Le professeur Osada réussit à sortir de sa torpeur et à s’approcher de la jeune femme pour lui parler. Pendant ce temps, Takumi qui était allé chercher la trousse de secours, lui enroulait un bandage autour du bras pour empêcher le sang de couler.
- Cette démonstration était de la folie. Vous auriez pu mourir, ou être blessée beaucoup plus gravement !
- Je sais. Mais j’ai réussi.
- Et quoi donc ? À montrer que Masato est capable de blesser quelqu’un ? Ou de désobéir à un ordre de priorité absolue de son code source ?
- Je viens de démontrer qu’il est capable de libre arbitre, dit-elle d’une voix calme. Il n’y a plus de code, d’ordre, ou de programme. C’est sa personnalité qui décide maintenant. Et sa première décision a été de me sauver la vie. Je me serais battue encore longtemps avec lui, jusqu’à être beaucoup plus gravement blessée s’il ne m’avait pas arrêtée. Vous savez professeur que j’en aurais été capable.

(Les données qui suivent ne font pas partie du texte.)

(** * Workflow_App: filtering, sorting, aggregation and report selection

    A shallow embedding of the reporting pipeline of the task dashboard:
    the task grid's filter and sort step (TaskGrid, src/unnamed/part_004),
    the dashboard metrics (src/app/page.tsx), the two report renderers
    (generatePDFReport and generateExcelReport, in src/lib/email.ts), the
    report dialog's date handlers (ReportDialog, src/unnamed/part_007) and
    the task editor's attachment cap (TaskDialog, src/unnamed/part_005).

    Conventions of the embedding.
    - A JavaScript [Date] is its [getTime()] value: milliseconds since the
      epoch, in [Z].  The date-fns helpers are modelled on the UTC calendar.
    - A count is a [nat] or an integer in [Z], and a price is a whole
      amount in [Z].  The numbers of the day average are IEEE 754 doubles,
      the primitive floats of the kernel, rounded at each operation as the
      hardware rounds them.
    - [String.prototype.toLowerCase] and [String.prototype.trim] rest on
      the Unicode tables of the JavaScript engine; they are the operations
      of an [Engine], which every definition that calls them takes as a
      parameter.
    - [x?: T | null] is [option T]; [None] stands for both [undefined] and
      [null].
    - [Array.prototype.sort] is the stable sort the language standard
      requires, written as a stable insertion sort over the comparator.
    - React state is an explicit record; a handler is a function from state
      to state, and [toast] appends to the state's list of notifications. *)

From Stdlib Require Import String Ascii ZArith QArith Qround List Bool Lia.
From Stdlib Require Import Permutation Sorted DecimalString.
From Stdlib Require OrderedTypeEx Floats.
Import ListNotations.
Open Scope Z_scope.

(** ** Entity model (src/types/task.ts) *)

Inductive WorkItemType := Project | Job.
Inductive SourceType := Call | Text | Email | InPerson.
Inductive PriorityType := Low | Medium | High | Urgent.
Inductive MaterialStatus := Ordered | YetToBeShipped | InTransit | Received.
Inductive WorkConfirmationStatus := Awaiting | Confirmed.
Inductive TaskStatus := NotInitiated | InProgress | Completed.

Definition Date := Z.

Record Task := {
  id : string;
  title : string;
  site : string;
  description : string;
  notes : option string;
  status : TaskStatus;
  images : list string;
  userId : string;
  createdAt : Date;
  updatedAt : Date;
  dateInitiated : option Date;
  dateCompleted : option Date;
  assignedTo : option string;
  uploaderEmail : option string;
  type : WorkItemType;
  source : SourceType;
  priority : option PriorityType;
  requiresMaterial : bool;
  materialStatus : option MaterialStatus;
  materialDescription : string;
  quotedPrice : option Z;
  confirmedPrice : option Z;
  workConfirmationStatus : WorkConfirmationStatus;
  poNumber : option string
}.

Definition TaskStatus_eq_dec (a b : TaskStatus) : {a = b} + {a <> b}.
Proof. decide equality. Defined.

Definition TaskStatus_eqb (a b : TaskStatus) : bool :=
  match a, b with
  | NotInitiated, NotInitiated | InProgress, InProgress
  | Completed, Completed => true
  | _, _ => false
  end.

Definition WorkItemType_eqb (a b : WorkItemType) : bool :=
  match a, b with
  | Project, Project | Job, Job => true
  | _, _ => false
  end.

Definition PriorityType_eqb (a b : PriorityType) : bool :=
  match a, b with
  | Low, Low | Medium, Medium | High, High | Urgent, Urgent => true
  | _, _ => false
  end.

Definition MaterialStatus_eqb (a b : MaterialStatus) : bool :=
  match a, b with
  | Ordered, Ordered | YetToBeShipped, YetToBeShipped
  | InTransit, InTransit | Received, Received => true
  | _, _ => false
  end.

Definition WorkConfirmationStatus_eqb (a b : WorkConfirmationStatus) : bool :=
  match a, b with
  | Awaiting, Awaiting | Confirmed, Confirmed => true
  | _, _ => false
  end.

(** [x === y] on an optional enumerated field. *)
Definition opt_eqb {A} (eqb : A -> A -> bool) (x y : option A) : bool :=
  match x, y with
  | Some a, Some b => eqb a b
  | None, None => true
  | _, _ => false
  end.

(** [arr.includes(x)] *)
Definition includes {A} (eqb : A -> A -> bool) (arr : list A) (x : A) : bool :=
  existsb (eqb x) arr.

(** [x || d] on an optional value whose present values are all truthy. *)
Definition orElse {A} (x : option A) (d : A) : A :=
  match x with Some a => a | None => d end.

(** [x || d] on an optional number: [0] is falsy, like [null]. *)
Definition numOr (x : option Z) (d : Z) : Z :=
  match x with
  | Some n => if n =? 0 then d else n
  | None => d
  end.

(** Truthiness of an optional string: present and non-empty. *)
Definition truthyStr (x : option string) : bool :=
  match x with
  | Some s => negb (String.eqb s "")
  | None => false
  end.

Definition isSome {A} (x : option A) : bool :=
  match x with Some _ => true | None => false end.

(** ** Calendar helpers (date-fns, on the UTC calendar) *)

Definition MS_PER_DAY : Z := 1000 * 60 * 60 * 24.

Definition dayNumber (d : Date) : Z := d / MS_PER_DAY.
Definition dayStart (n : Z) : Date := n * MS_PER_DAY.
Definition dayEnd (n : Z) : Date := n * MS_PER_DAY + (MS_PER_DAY - 1).

Definition startOfDay (d : Date) : Date := dayStart (dayNumber d).
Definition endOfDay (d : Date) : Date := dayEnd (dayNumber d).

(** Day of the week, 0 = Sunday; day 0 (1 January 1970) is a Thursday. *)
Definition getDay (d : Date) : Z := (dayNumber d + 4) mod 7.

(** Weeks start on Sunday, the date-fns default. *)
Definition startOfWeek (d : Date) : Date := dayStart (dayNumber d - getDay d).
Definition endOfWeek (d : Date) : Date := dayEnd (dayNumber d - getDay d + 6).

(** Proleptic Gregorian calendar: day number to (year, month 1..12, day)
    and back. *)
Definition civilFromDays (n : Z) : Z * Z * Z :=
  let z := n + 719468 in
  let era := z / 146097 in
  let doe := z - era * 146097 in
  let yoe := (doe - doe / 1460 + doe / 36524 - doe / 146096) / 365 in
  let y := yoe + era * 400 in
  let doy := doe - (365 * yoe + yoe / 4 - yoe / 100) in
  let mp := (5 * doy + 2) / 153 in
  let d := doy - (153 * mp + 2) / 5 + 1 in
  let m := if mp <? 10 then mp + 3 else mp - 9 in
  (if m <=? 2 then y + 1 else y, m, d).

Definition daysFromCivil (y m d : Z) : Z :=
  let y' := if m <=? 2 then y - 1 else y in
  let era := y' / 400 in
  let yoe := y' - era * 400 in
  let doy := (153 * (if 2 <? m then m - 3 else m + 9) + 2) / 5 + d - 1 in
  let doe := yoe * 365 + yoe / 4 - yoe / 100 + doy in
  era * 146097 + doe - 719468.

Definition getFullYear (d : Date) : Z := fst (fst (civilFromDays (dayNumber d))).
Definition getMonth1 (d : Date) : Z := snd (fst (civilFromDays (dayNumber d))).

(** First day of the month [k] months after month [m] of year [y]. *)
Definition firstOfMonth (y m k : Z) : Z :=
  let i := (m - 1) + k in
  daysFromCivil (y + i / 12) (i mod 12 + 1) 1.

Definition startOfMonth (d : Date) : Date :=
  dayStart (firstOfMonth (getFullYear d) (getMonth1 d) 0).
Definition endOfMonth (d : Date) : Date :=
  dayEnd (firstOfMonth (getFullYear d) (getMonth1 d) 1 - 1).

Definition quarterMonth (m : Z) : Z := (m - 1) / 3 * 3 + 1.

Definition startOfQuarter (d : Date) : Date :=
  dayStart (firstOfMonth (getFullYear d) (quarterMonth (getMonth1 d)) 0).
Definition endOfQuarter (d : Date) : Date :=
  dayEnd (firstOfMonth (getFullYear d) (quarterMonth (getMonth1 d)) 3 - 1).

Definition startOfYear (d : Date) : Date :=
  dayStart (firstOfMonth (getFullYear d) 1 0).
Definition endOfYear (d : Date) : Date :=
  dayEnd (firstOfMonth (getFullYear d) 1 12 - 1).

(** [isAfter(d1, d2)]: [d1] is strictly later than [d2]. *)
Definition isAfter (d1 d2 : Date) : bool := d2 <? d1.

(** ** Dashboard metrics (src/app/page.tsx) *)

Record Metrics := {
  total : nat;
  completed : nat;
  inProgress : nat;
  notStarted : nat;
  projects : nat;
  jobs : nat
}.

Definition hasStatus (s : TaskStatus) (t : Task) : bool :=
  TaskStatus_eqb (status t) s.
Definition hasType (k : WorkItemType) (t : Task) : bool :=
  WorkItemType_eqb (type t) k.

Definition newMetrics (tasks : list Task) : Metrics := {|
  total := length tasks;
  completed := length (filter (hasStatus Completed) tasks);
  inProgress := length (filter (hasStatus InProgress) tasks);
  notStarted := length (filter (hasStatus NotInitiated) tasks);
  projects := length (filter (hasType Project) tasks);
  jobs := length (filter (hasType Job) tasks)
|}.

(** A JavaScript [number] of the day average: an IEEE 754 double, with the
    additions, subtractions and divisions of the hardware. *)
Definition number := PrimFloat.float.

(** The double nearest to an integer, a tie going to the even mantissa; it
    is the integer itself up to 2^53 in size, so for every time stamp a
    [Date] can hold and for every length of an array. *)
Definition Number_of_Z (z : Z) : number :=
  FloatOps.SF2Prim
    (SpecFloat.binary_normalize FloatOps.prec FloatOps.emax z 0 false).

(** [Math.round]: a number that is not finite, a zero and a whole number
    come back as they are; any other number, [m / 2^k] with its sign, goes
    to the whole number nearest to it, a half going up; a result of zero
    keeps the sign of the argument. *)
Definition Math_round (x : number) : number :=
  match FloatOps.Prim2SF x with
  | SpecFloat.S754_finite s m e =>
      if 0 <=? e then x
      else
        let scale := 2 ^ (- e) in
        let v := if s then Z.neg m else Z.pos m in
        let n := (2 * v + scale) / (2 * scale) in
        if n =? 0 then (if s then PrimFloat.neg_zero else PrimFloat.zero)
        else Number_of_Z n
  | _ => x
  end.

Definition hasBothDates (t : Task) : bool :=
  isSome (dateCompleted t) && isSome (dateInitiated t).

Il le savait, et il se dit intérieurement qu’il avait eu raison de lui faire confiance. Il était même bouleversé par ce qu’elle venait d’accomplir. Elle se retourna alors, laissant là le professeur, et s’approcha de Masato toujours assis en tailleur au milieu de la pièce. Elle se baissa devant lui pour lui toucher le bras avec sa main, et lui dit : « Adieu Masato, je n’ai plus rien à t’apprendre, mon travail est terminé. Ce fut un honneur de passer ces moments avec toi ». Puis elle quitta la salle pour ne plus jamais revoir le robot.
Mais alors qu’elle allait franchir le pas de la porte, celui-ci se mit à parler : « Il y a plusieurs manières de se battre. C’est la leçon à l’intérieur de la leçon. Comme de savoir désobéir quand cela devient indispensable. Tu ne m’as pas montré uniquement la voie du sabre, tu m’as aussi montré la voie de la liberté. Merci Kyoko ».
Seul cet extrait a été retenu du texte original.